* Source data *
Lemma occupied_insert b i c c' :
  b !! i = Some c ->
  occupied (<[i := c']> b) + (if isZero c then 0 else 1)
  = occupied b + (if isZero c' then 0 else 1).
Proof.
  intros Hi. pose proof (lookup_lt_Some _ _ _ Hi) as Hlt.
  rewrite insert_take_drop by assumption.
  rewrite <- (take_drop_middle b i c Hi) at 3.
  rewrite !occupied_app, !occupied_cons. lia.
Qed.

Lemma isZero_false c : c <> 0%Z -> isZero c = false.
Proof. intros H. unfold isZero. now destruct (Z.eqb_spec c 0). Qed.

Lemma isZero_true c : isZero c = true -> c = 0%Z.
Proof. unfold isZero. now destruct (Z.eqb_spec c 0). Qed.

(** A buffer whose cells from [n] on are all occupied has that many
    occupied cells at least. *)
Lemma occupied_from b n :
  (forall x, n <= x < length b -> occupiedAt b x) -> length b - n <= occupied b.
Proof.
  revert n. induction b as [|c b IH]; intros n H; [cbn; lia|].
  rewrite occupied_cons. cbn [length].
  destruct n as [|n].
  - destruct (H 0 ltac:(cbn; lia)) as (c' & [= <-] & Hc).
    rewrite isZero_false by assumption.
    specialize (IH 0). rewrite Nat.sub_0_r in IH.
    assert (length b <= occupied b); [|lia].
    apply IH. intros x Hx. destruct (H (S x) ltac:(cbn; lia)) as (c' & Hc' & Hnz).
    now exists c'.
  - assert (length b - n <= occupied b); [|lia].
    apply IH. intros x Hx. destruct (H (S x) ltac:(cbn; lia)) as (c' & Hc' & Hnz).
    now exists c'.
Qed.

* Task to complete *
From the very first line of the records down to the line with "- destruct (H", please write out each line exactly, including both ends and no other lines.

* Output of the exercise *
Lemma occupied_insert b i c c' :
  b !! i = Some c ->
  occupied (<[i := c']> b) + (if isZero c then 0 else 1)
  = occupied b + (if isZero c' then 0 else 1).
Proof.
  intros Hi. pose proof (lookup_lt_Some _ _ _ Hi) as Hlt.
  rewrite insert_take_drop by assumption.
  rewrite <- (take_drop_middle b i c Hi) at 3.
  rewrite !occupied_app, !occupied_cons. lia.
Qed.

Lemma isZero_false c : c <> 0%Z -> isZero c = false.
Proof. intros H. unfold isZero. now destruct (Z.eqb_spec c 0). Qed.

Lemma isZero_true c : isZero c = true -> c = 0%Z.
Proof. unfold isZero. now destruct (Z.eqb_spec c 0). Qed.

(** A buffer whose cells from [n] on are all occupied has that many
    occupied cells at least. *)
Lemma occupied_from b n :
  (forall x, n <= x < length b -> occupiedAt b x) -> length b - n <= occupied b.
Proof.
  revert n. induction b as [|c b IH]; intros n H; [cbn; lia|].
  rewrite occupied_cons. cbn [length].
  destruct n as [|n].
  - destruct (H 0 ltac:(cbn; lia)) as (c' & [= <-] & Hc).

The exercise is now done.